Es war das erste Mal, dass Nyphteq mit Brastk zu tun hatte. Sie hatte über den Ratswolf bisher bestenfalls über Erzählungen erfahren und dementsprechend gewichtig war sein jetziger Eindruck für sie. Ein Eindruck voller Widersprüche, denn weder sein ehrfurchtgebietender Anblick noch der strenge Tonfall passten zu den Worten, die er da von sich gab.
„Der will uns doch veraschen…!“
Diese Worte waren an Nyala gerichtet, neben der die Raubkatze Position bezogen hatte. Die Schmach, die sie ihr gegenüber nach dem Todesbiss an den Puma aus dem Talkessel empfunden hatte, hatte sie inzwischen überwunden und dass die Weiße diese ganze Sache offenbar ebenso lachhaft fand wie sie, stärkte erneut das Zusammengehörigkeitsgefühl.

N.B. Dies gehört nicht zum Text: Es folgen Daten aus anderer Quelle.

Lemma decorateLink_keeps_witness :
  isWidget (decorateLink (P := Reference.platform) ExampleLinks.shipped
              (ExampleLinks.link "https://example.com/fragments/a#_dnb"))
  = false
  /\ getAttribute "title"
       (anchor (decorateLink (P := Reference.platform) ExampleLinks.shipped
                  (setAttribute "title" "About"
                     (ExampleLinks.link "https://example.com/fragments/a"))))
     = Some "About".
Proof.
  split.
  - apply (proj1 (proj2 (decorateLink_keeps
                           (P := Reference.platform) ExampleLinks.shipped
                           (ExampleLinks.link
                              "https://example.com/fragments/a#_dnb")))
             (mkURL "https://example.com/fragments/a#_dnb"
                    "https://example.com" "example.com" "/fragments/a" ""
                    "#_dnb"));
      reflexivity.
  - rewrite (proj2 (proj2 (decorateLink_keeps
                             (P := Reference.platform) ExampleLinks.shipped
                             (setAttribute "title" "About"
                                (ExampleLinks.link
                                   "https://example.com/fragments/a"))))
               "title");
      try discriminate; reflexivity.
Defined.

(** ** Groups of a section *)

Lemma runsFrom_head (cs : list Element) :
  forall b cur, exists cur' rest, runsFrom b cur cs = (b, cur') :: rest.
Proof.
  induction cs as [|c cs IH]; intros b cur; cbn [runsFrom].
  - now exists cur, [].
  - destruct (Bool.eqb b (isDiv c)); [apply IH|].
    now exists cur, (runsFrom (isDiv c) [c] cs).
Qed.

Lemma runsFrom_alternate (cs : list Element) :
  forall b cur i r1 r2,
    nth_error (runsFrom b cur cs) i = Some r1 ->
    nth_error (runsFrom b cur cs) (S i) = Some r2 ->
    fst r1 <> fst r2.
Proof.
  induction cs as [|c cs IH]; intros b cur i r1 r2; cbn [runsFrom].
  - destruct i; discriminate.
  - destruct (Bool.eqb b (isDiv c)) eqn:E; [apply IH|].
    destruct i as [|i]; [|apply IH].
    cbn [nth_error]. intros [= <-].
    destruct (runsFrom_head cs (isDiv c) [c]) as [cur' [rest ->]].
    cbn [nth_error]. intros [= <-]. cbn [fst]. intros ->.
    now rewrite Bool.eqb_reflx in E.
Qed.

Lemma runsFrom_all_div (cs : list Element) :
  forall cur, forallb isDiv cs = true ->
              runsFrom true cur cs = [(true, cur ++ cs)].
Proof.
  induction cs as [|c cs IH]; intros cur Hall; cbn [runsFrom].
  - now rewrite app_nil_r.
  - cbn [forallb] in Hall. apply andb_true_iff in Hall. destruct Hall as [Hc Hall].
    rewrite Hc. cbn [Bool.eqb]. rewrite IH by exact Hall.
    now rewrite <- app_assoc.
Qed.

(** The groups of a section are the wrappers of a list of runs that
    partitions its content children. *)
Lemma groupChildren_wrappers (section : Element) :
  exists rs : list (bool * list Element),
    groupChildren section = map (fun run => wrapper (fst run) (snd run)) rs
    /\ List.concat (map snd rs) = contentChildren section
    /\ (contentChildren section <> [] -> rs <> [])
    /\ forall i r1 r2, nth_error rs i = Some r1 ->
                       nth_error rs (S i) = Some r2 -> fst r1 <> fst r2.
Proof.
  unfold groupChildren. destruct (contentChildren section) as [|c cs] eqn:Ecs.
  - exists []. repeat split; try reflexivity; try contradiction.
    intros i r1 r2 H. now destruct i.
  - cbn [List.length Nat.eqb].
    destruct (existsb isBlock (c :: cs)); cbn [negb].
    + exists (runs (c :: cs)). rewrite groupLoop_runs. cbn [runs].
      split; [reflexivity|]. split; [apply (concat_runsFrom cs (isDiv c) [c])|].
      split.
      * intros _. destruct (runsFrom_head cs (isDiv c) [c]) as [cur' [rest ->]].
        discriminate.
      * apply runsFrom_alternate.
    + exists [(false, c :: cs)]. split; [reflexivity|].
      split; [cbn; now rewrite app_nil_r|]. split; [discriminate|].
      intros i r1 r2 H1 H2. destruct i as [|[|i]]; discriminate.
Qed.

(** X16: in the list that [groupChildren] returns, a group and the next
    one never have the same class: block-content and default-content
    alternate. *)
Theorem groupChildren_alternates (section : Element) (i : nat)
  (group next : Element) :
  nth_error (groupChildren section) i = Some group ->
  nth_error (groupChildren section) (S i) = Some next ->
  className group <> className next.
Proof.
  destruct (groupChildren_wrappers section) as [rs [-> [_ [_ Halt]]]].
  rewrite !nth_error_map.
  destruct (nth_error rs i) as [r1|] eqn:E1; [|discriminate].
  destruct (nth_error rs (S i)) as [r2|] eqn:E2; [|discriminate].
  cbn [option_map]. intros [= <-] [= <-].
  rewrite !className_wrapper. specialize (Halt i r1 r2 E1 E2).
  destruct (fst r1), (fst r2); try discriminate; now contradiction Halt.
Qed.

Lemma groupChildren_alternates_witness :
  className (wrapper false [Example.paragraph])
  <> className (wrapper true [Example.hero; Example.plainDiv]).
Proof.
  apply (groupChildren_alternates Example.mixed 0); reflexivity.
Defined.

Lemma elementsOf_app (l1 l2 : list Node) :
  elementsOf (l1 ++ l2) = elementsOf l1 ++ elementsOf l2.
Proof.
  induction l1 as [|[s|c] l1 IH]; cbn [app elementsOf];
    [reflexivity|exact IH|now rewrite IH].
Qed.

Lemma elementsOf_kept (ns : list Node) :
  elementsOf
    (filter (fun n => match n with
                      | TextNode _ => true
                      | ElementNode c => ClassList.contains "section-metadata" c
                      end) ns)
  = filter (ClassList.contains "section-metadata") (elementsOf ns).
Proof.
  induction ns as [|[s|c] ns IH]; cbn [filter elementsOf];
    [reflexivity|exact IH|].
  destruct (ClassList.contains "section-metadata" c); cbn [elementsOf];
    now rewrite IH.
Qed.

Lemma wrapper_no_metadata (b : bool) (ms : list Element) :
  ClassList.contains "section-metadata" (wrapper b ms) = false.
Proof. unfold ClassList.contains. rewrite className_wrapper. now destruct b. Qed.

Lemma wrapper_isBlock (b : bool) (ms : list Element) :
  isDiv (wrapper b ms) = true /\ isBlock (wrapper b ms) = true.
Proof.
  unfold isBlock, isDiv. rewrite tagName_wrapper, className_wrapper.
  now destruct b.
Qed.

Lemma children_wrapSection (section : Element) :
  children (wrapSection section)
  = filter (ClassList.contains "section-metadata") (children section)
    ++ groupChildren section.
Proof.
  unfold wrapSection, children. rewrite childNodes_put.
  rewrite childNodes_fold_append, elementsOf_app, elementsOf_map.
  unfold sectionAfterGrouping, withChildNodes. cbn [childNodes].
  now rewrite elementsOf_kept.
Qed.

Lemma contentChildren_wrapSection (section : Element) :
  contentChildren (wrapSection section) = groupChildren section.
Proof.
  unfold contentChildren at 1. rewrite children_wrapSection, filter_app.
  replace (filter _ (filter _ (children section))) with (@nil Element).
  - cbn [app]. destruct (groupChildren_wrappers section) as [rs [-> _]].
    induction rs as [|r rs IH]; [reflexivity|].
    cbn [map filter]. rewrite wrapper_no_metadata. cbn [negb]. now rewrite IH.
  - induction (children section) as [|c cs IH]; [reflexivity|].
    cbn [filter]. destruct (ClassList.contains "section-metadata" c) eqn:E;
      [|exact IH].
    cbn [filter]. rewrite E. exact IH.
Qed.

Section WrapFacts.

Context {P : Platform}.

Die goldgrünen Augen der Katze jedoch lagen weiterhin erwartungsvoll auf dem Ratsmitglied. Der dunkle Wolf sah zwar nicht aus wie jemand, der Scherze trieb, aber genau das machte ihn auch verdächtig. So eine Überraschung war schließlich umso größer, je weniger man damit rechnete. Auf die große Auflösung der Scharade wartete die Katze allerdings vergeblich: Als der Schwarze endete und die anderen Tiere zu Wort kommen ließ, ereilte Nyphteq die dunkle Einsicht, dass er diesen lächerlichen Auftrag todernst meinte.

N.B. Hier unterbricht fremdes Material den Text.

Lemma checkGradient_run accuracy :
  Ref.checkGradient p x accuracy σ
  = b ← checkGradient p xv accuracy; Ok (b, σ).
Proof.
  unfold Ref.checkGradient, checkGradient.
  rewrite (load_vector_Some σ x xv Hx). simpl.
  set (a := Ref.alloc σ).
  set (σ1 := <[a := Ref.VectorObj (vzero (length xv))]> σ).
  set (e := Ref.alloc σ1).
  set (σ2 := <[e := Ref.VectorObj (vzero (length xv))]> σ1).
  assert (x ≠ a) as Hxa by (by eapply alloc_ne).
  assert (σ1 !! x = Some (Ref.VectorObj xv)) as Hx1
    by (unfold σ1; by rewrite lookup_insert_ne).
  assert (x ≠ e) as Hxe by (by eapply alloc_ne).
  assert (a ≠ e) as Hae
    by (eapply (alloc_ne σ1); unfold σ1; apply lookup_insert_eq).
  rewrite (gradient_run p σ2 x xv) with (gv := vzero (length xv)); cycle 1.
  { unfold σ2. by rewrite lookup_insert_ne. }
  { unfold σ2, σ1. rewrite lookup_insert_ne by done. apply lookup_insert_eq. }
  destruct (gradient p xv) as [g| |]; simpl; try done.
  rewrite (finiteGradient_run p _ x xv) with (gv := vzero (length xv)); cycle 1.
  { unfold σ2. by rewrite !lookup_insert_ne. }
  { rewrite lookup_insert_ne by done. unfold σ2. apply lookup_insert_eq. }
  destruct (finiteGradient p xv accuracy) as [nv| |]; simpl; try done.
  rewrite (load_vector_Some _ a g), (load_vector_Some _ e nv); cycle 1.
  { apply lookup_insert_eq. }
  { rewrite lookup_insert_ne by done. apply lookup_insert_eq. }
  simpl. destruct (checkGradient_loop g nv _) as [b| |]; simpl; try done.
  do 2 f_equal. apply two_locals_gone.
Qed.

Lemma checkHessian_run accuracy :
  Ref.checkHessian p x accuracy σ
  = b ← checkHessian p xv accuracy; Ok (b, σ).
Proof.
  unfold Ref.checkHessian, checkHessian.
  rewrite (load_vector_Some σ x xv Hx). simpl.
  set (a := Ref.alloc σ).
  set (σ1 := <[a := Ref.MatrixObj (mzero (length xv))]> σ).
  set (e := Ref.alloc σ1).
  set (σ2 := <[e := Ref.MatrixObj (mzero (length xv))]> σ1).
  assert (x ≠ a) as Hxa by (by eapply alloc_ne).
  assert (σ1 !! x = Some (Ref.VectorObj xv)) as Hx1
    by (unfold σ1; by rewrite lookup_insert_ne).
  assert (x ≠ e) as Hxe by (by eapply alloc_ne).
  assert (a ≠ e) as Hae
    by (eapply (alloc_ne σ1); unfold σ1; apply lookup_insert_eq).
  rewrite (hessian_run p σ2 x xv) with (h := mzero (length xv)); cycle 1.
  { unfold σ2. by rewrite lookup_insert_ne. }
  { unfold σ2, σ1. rewrite lookup_insert_ne by done. apply lookup_insert_eq. }
  destruct (hessian p xv _) as [am| |]; simpl; try done.
  rewrite (finiteHessian_run p _ x xv) with (h := mzero (length xv)); cycle 1.
  { unfold σ2. by rewrite !lookup_insert_ne. }
  { rewrite lookup_insert_ne by done. unfold σ2. apply lookup_insert_eq. }
  destruct (finiteHessian p xv _ accuracy) as [em| |]; simpl; try done.
  rewrite (load_matrix_Some _ a am), (load_matrix_Some _ e em); cycle 1.
  { apply lookup_insert_eq. }
  { rewrite lookup_insert_ne by done. apply lookup_insert_eq. }
  simpl. destruct (checkHessian_loop am em _ _) as [b| |]; simpl; try done.
  do 2 f_equal. apply two_locals_gone.
Qed.

Variables (d : nat) (dv : Vector).
Hypothesis Hd : σ !! d = Some (Ref.VectorObj dv).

Und mehr noch, ein paar ihrer Begleiter schienen von der Idee sogar deutlich angetan. Zugegeben, bei Nunki wunderte es die Katze kein Stück, und auch bei ihrem Neuling Véandur, dessen Bekanntschaft sie bereits vor einigen Tagen machen durfte, wunderte sie nichts mehr. Der Kater hatte einen fragwürdigen ersten Eindruck bei ihr hinterlassen. Umso mehr freute es sie insgeheim, dass selbst Yaize, die sie eher als jemanden eingeschätzt hätte, der auf solcherlei Märchen ansprang, ihre Skepsis äußerte. Auch, wenn das bedeutete, dass sich ihre Gruppe gerade eindeutig in zwei Fronten aufteilte und sie und die anderen Gegensprecher sich dabei in der deutlich unangenehmeren Position befanden.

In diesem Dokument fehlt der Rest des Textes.